(** * VaultStack: the encrypted synchronisation engine

  A shallow embedding of the client-side crypto helper ([VaultCrypto],
  lib/crypto.ts), the client-side store ([vaultDB], lib/database.ts), the
  master password and session service ([AuthService], lib/auth.ts) and the
  file server's handlers (file-server/server.js), together with the
  properties the design document states about them and further properties
  read off the code.

  The third-party library crypto-js is not part of the repository: its
  primitives are taken as an interface ([CryptoJS]) and every fact used
  about them is a named law, assumed where it is needed; a small reference
  implementation of the interface shows that the laws can be met together
  and lets the embedded functions run on concrete inputs. The same holds
  for what the server uses of Node and of Express ([NodeJS], [Express]);
  the paths of the stored files are joined and normalised as Node's [path]
  does on POSIX, under the directory of server.js ([Deployment]). *)

From stdpp Require Import gmap strings list fin_maps sorting pretty.
From Stdlib Require Import ZArith Lia Ascii.

Local Open Scope Z_scope.

Set Warnings "-register-all".

(** ** JavaScript strings *)

Module JS.

(** [s.includes(':')] *)
Fixpoint includes (c : ascii) (s : string) : bool :=
  match s with
  | EmptyString => false
  | String a s' => if Ascii.eqb a c then true else includes c s'
  end.

(** [s.split(':')]: the pieces between the separators, in order; a string
    without separator is returned whole, the empty string gives [[""]]. *)
Fixpoint split (c : ascii) (s : string) : list string :=
  match s with
  | EmptyString => [EmptyString]
  | String a s' =>
      if Ascii.eqb a c then EmptyString :: split c s'
      else match split c s' with
           | [] => [String a EmptyString]
           | p :: ps => String a p :: ps
           end
  end.

(** Truthiness of a string value: only the empty string is falsy. *)
Definition truthy (s : string) : bool :=
  match s with EmptyString => false | _ => true end.

(** [String(n)] for an integral number. *)
Definition String_of_Z (n : Z) : string := pretty n.

(** A thrown [Error], carrying its message. *)
Inductive result (A : Type) : Type :=
| Ok (a : A)
| Throw (message : string).
Arguments Ok {A} a.
Arguments Throw {A} message.

Global Instance result_ret : MRet result := λ A a, Ok a.
Global Instance result_bind : MBind result := λ A B k r,
  match r with Ok a => k a | Throw m => Throw m end.
Global Instance result_fmap : FMap result := λ A B f r,
  match r with Ok a => Ok (f a) | Throw m => Throw m end.

(** [try { body } catch (error) { handler(error) }] *)
Definition try_catch {A} (body : result A) (handler : string → result A)
  : result A :=
  match body with Ok a => Ok a | Throw m => handler m end.

Definition is_Ok {A} (r : result A) : bool :=
  match r with Ok _ => true | Throw _ => false end.

End JS.

Import JS.

Abbreviation colon := (":"%char).

(** ** The crypto-js interface *)

(** A [WordArray] is a sequence of bytes. *)
Abbreviation WordArray := (list ascii).

Class CryptoJS := {
  (** the state of the random source behind [WordArray.random] *)
  Entropy : Type;
  (** [CryptoJS.lib.WordArray.random(n)] *)
  WordArray_random : nat → Entropy → WordArray * Entropy;
  (** [wordArray.toString()], the hexadecimal text of a word array *)
  Hex_stringify : WordArray → string;
  (** [CryptoJS.enc.Hex.parse(s)] *)
  Hex_parse : string → WordArray;
  (** [wordArray.toString(CryptoJS.enc.Utf8)]; [None] is the library's
      exception "Malformed UTF-8 data" *)
  Utf8_stringify : WordArray → option string;
  (** [CryptoJS.SHA256(s).toString()] *)
  SHA256 : string → string;
  (** [CryptoJS.PBKDF2(password, salt, {keySize: 8, iterations: 10000})]
      with a textual salt, and with a word-array salt *)
  PBKDF2 : string → string → WordArray;
  PBKDF2_words : string → WordArray → WordArray;
  (** [CryptoJS.AES.encrypt(data, key, {iv, mode: CBC, padding: Pkcs7})
      .toString()] where [key] is a string: the library treats it as a
      passphrase and draws a salt of its own from the random source *)
  AES_encrypt_passphrase :
    string → string → WordArray → Entropy → string * Entropy;
  (** [CryptoJS.AES.decrypt(text, key, {iv, mode: CBC, padding: Pkcs7})]
      where [key] is a string *)
  AES_decrypt_passphrase : string → string → WordArray → WordArray;
  (** the same two calls where [key] is a word array *)
  AES_encrypt_key : string → WordArray → WordArray → string;
  AES_decrypt_key : string → WordArray → WordArray → WordArray;
}.

(** The laws of the interface. Each is a fact about crypto-js that the
  repository's code relies on; theorems assume exactly the ones they use. *)
Section Laws.
Context {crypto_js : CryptoJS}.

(** hexadecimal text uses the digits [0-9a-f] only *)
Definition hex_has_no_colon : Prop :=
  ∀ w, includes colon (Hex_stringify w) = false.

(** parsing the hexadecimal text of a word array gives it back *)
Definition hex_parse_stringify : Prop :=
  ∀ w, Hex_parse (Hex_stringify w) = w.

(** the text of a cipher result is Base64 *)
Definition ciphertext_has_no_colon : Prop :=
  ∀ data key iv e,
    includes colon (AES_encrypt_passphrase data key iv e).1 = false.

(** decrypting with the passphrase and IV used to encrypt gives back the
    text *)
Definition passphrase_round_trip : Prop :=
  ∀ data key iv e,
    Utf8_stringify
      (AES_decrypt_passphrase (AES_encrypt_passphrase data key iv e).1 key iv)
    = Some data.

Definition key_round_trip : Prop :=
  ∀ data key iv,
    Utf8_stringify (AES_decrypt_key (AES_encrypt_key data key iv) key iv)
    = Some data.

(** a SHA-256 digest in hexadecimal is never the empty string *)
Definition digest_nonempty : Prop :=
  ∀ s, truthy (SHA256 s) = true.
End Laws.

(** ** The vault item of lib/database.ts *)

Inductive Category := Passwords | Notes | Links | Files.

Inductive StorageType := LocalStorage | ServerStorage | HybridStorage.

Inductive SyncStatus := Synced | Pending | SyncError | LocalOnly.

Record FileData := {
  file_name : string;
  file_type : string;
  file_size : Z;
  file_data : list ascii;
  serverId : option string;
  storageType : option StorageType;
  serverUrl : option string;
  lastSynced : option Z;
}.

(** A [Date] is its time value in milliseconds; an optional field is an
    [option]. The declared type of every sensitive field is [string]. *)
Record VaultItem := {
  id : option Z;
  name : string;
  category : Category;
  description : option string;
  filepath : option string;
  fileData : option (list FileData);
  platform : option string;
  username : option string;
  password : option string;
  url : option string;
  linkUrl : option string;
  links : option string;
  createdAt : Z;
  updatedAt : Z;
  isFavorite : option bool;
  orderIndex : option Z;
  useServerStorage : option bool;
  serverFileIds : option (list string);
  syncStatus : option SyncStatus;
}.

(** The names listed in [sensitiveFields]. *)
Inductive Field := f_password | f_username | f_description | f_url | f_linkUrl.

Global Instance Field_eq_dec : EqDecision Field.
Proof. solve_decision. Defined.

(** [item[field]] *)
Definition get_field (f : Field) (i : VaultItem) : option string :=
  match f with
  | f_password => password i
  | f_username => username i
  | f_description => description i
  | f_url => url i
  | f_linkUrl => linkUrl i
  end.

Definition set_id (v : option Z) (i : VaultItem) : VaultItem :=
  {| id := v; name := name i; category := category i;
     description := description i; filepath := filepath i;
     fileData := fileData i; platform := platform i; username := username i;
     password := password i; url := url i; linkUrl := linkUrl i;
     links := links i; createdAt := createdAt i; updatedAt := updatedAt i;
     isFavorite := isFavorite i; orderIndex := orderIndex i;
     useServerStorage := useServerStorage i; serverFileIds := serverFileIds i;
     syncStatus := syncStatus i |}.

Definition set_description (v : option string) (i : VaultItem) : VaultItem :=
  {| id := id i; name := name i; category := category i;
     description := v; filepath := filepath i;
     fileData := fileData i; platform := platform i; username := username i;
     password := password i; url := url i; linkUrl := linkUrl i;
     links := links i; createdAt := createdAt i; updatedAt := updatedAt i;
     isFavorite := isFavorite i; orderIndex := orderIndex i;
     useServerStorage := useServerStorage i; serverFileIds := serverFileIds i;
     syncStatus := syncStatus i |}.

Definition set_username (v : option string) (i : VaultItem) : VaultItem :=
  {| id := id i; name := name i; category := category i;
     description := description i; filepath := filepath i;
     fileData := fileData i; platform := platform i; username := v;
     password := password i; url := url i; linkUrl := linkUrl i;
     links := links i; createdAt := createdAt i; updatedAt := updatedAt i;
     isFavorite := isFavorite i; orderIndex := orderIndex i;
     useServerStorage := useServerStorage i; serverFileIds := serverFileIds i;
     syncStatus := syncStatus i |}.

Definition set_password (v : option string) (i : VaultItem) : VaultItem :=
  {| id := id i; name := name i; category := category i;
     description := description i; filepath := filepath i;
     fileData := fileData i; platform := platform i; username := username i;
     password := v; url := url i; linkUrl := linkUrl i;
     links := links i; createdAt := createdAt i; updatedAt := updatedAt i;
     isFavorite := isFavorite i; orderIndex := orderIndex i;
     useServerStorage := useServerStorage i; serverFileIds := serverFileIds i;
     syncStatus := syncStatus i |}.

Definition set_url (v : option string) (i : VaultItem) : VaultItem :=
  {| id := id i; name := name i; category := category i;
     description := description i; filepath := filepath i;
     fileData := fileData i; platform := platform i; username := username i;
     password := password i; url := v; linkUrl := linkUrl i;
     links := links i; createdAt := createdAt i; updatedAt := updatedAt i;
     isFavorite := isFavorite i; orderIndex := orderIndex i;
     useServerStorage := useServerStorage i; serverFileIds := serverFileIds i;
     syncStatus := syncStatus i |}.

Definition set_linkUrl (v : option string) (i : VaultItem) : VaultItem :=
  {| id := id i; name := name i; category := category i;
     description := description i; filepath := filepath i;
     fileData := fileData i; platform := platform i; username := username i;
     password := password i; url := url i; linkUrl := v;
     links := links i; createdAt := createdAt i; updatedAt := updatedAt i;
     isFavorite := isFavorite i; orderIndex := orderIndex i;
     useServerStorage := useServerStorage i; serverFileIds := serverFileIds i;
     syncStatus := syncStatus i |}.

Definition set_dates (created updated : Z) (i : VaultItem) : VaultItem :=
  {| id := id i; name := name i; category := category i;
     description := description i; filepath := filepath i;
     fileData := fileData i; platform := platform i; username := username i;
     password := password i; url := url i; linkUrl := linkUrl i;
     links := links i; createdAt := created; updatedAt := updated;
     isFavorite := isFavorite i; orderIndex := orderIndex i;
     useServerStorage := useServerStorage i; serverFileIds := serverFileIds i;
     syncStatus := syncStatus i |}.

(** [item[field] = value] *)
Definition set_field (f : Field) (v : string) (i : VaultItem) : VaultItem :=
  match f with
  | f_password => set_password (Some v) i
  | f_username => set_username (Some v) i
  | f_description => set_description (Some v) i
  | f_url => set_url (Some v) i
  | f_linkUrl => set_linkUrl (Some v) i
  end.

(** The fields that are not in [sensitiveFields], together. *)
Definition clear_part (i : VaultItem) :=
  (id i, name i, category i, filepath i, fileData i, platform i, links i,
   createdAt i, updatedAt i, isFavorite i, orderIndex i, useServerStorage i,
   serverFileIds i, syncStatus i).

(** Truthiness of an optional string property: [undefined] and the empty
    string are falsy. *)
Definition present (v : option string) : bool :=
  match v with Some s => truthy s | None => false end.

(** ** lib/crypto.ts: [VaultCrypto] *)

Module VaultCrypto.
Section VaultCrypto.
Context {crypto_js : CryptoJS}.

Definition SALT_LENGTH : nat := 32.
Definition IV_LENGTH : nat := 16.

Definition hashMasterPassword (password : string) : string :=
  SHA256 password.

TASK GOAL |
Retype exactly, and only, the lines above from the one where "string → result A)" occurs up to and including the one where "(** [CryptoJS.SHA256(s).toString()] *)" occurs.

TASK RESULT |
Definition try_catch {A} (body : result A) (handler : string → result A)
  : result A :=
  match body with Ok a => Ok a | Throw m => handler m end.

Definition is_Ok {A} (r : result A) : bool :=
  match r with Ok _ => true | Throw _ => false end.

End JS.

Import JS.

Abbreviation colon := (":"%char).

(** ** The crypto-js interface *)

(** A [WordArray] is a sequence of bytes. *)
Abbreviation WordArray := (list ascii).

Class CryptoJS := {
  (** the state of the random source behind [WordArray.random] *)
  Entropy : Type;
  (** [CryptoJS.lib.WordArray.random(n)] *)
  WordArray_random : nat → Entropy → WordArray * Entropy;
  (** [wordArray.toString()], the hexadecimal text of a word array *)
  Hex_stringify : WordArray → string;
  (** [CryptoJS.enc.Hex.parse(s)] *)
  Hex_parse : string → WordArray;
  (** [wordArray.toString(CryptoJS.enc.Utf8)]; [None] is the library's
      exception "Malformed UTF-8 data" *)
  Utf8_stringify : WordArray → option string;
  (** [CryptoJS.SHA256(s).toString()] *)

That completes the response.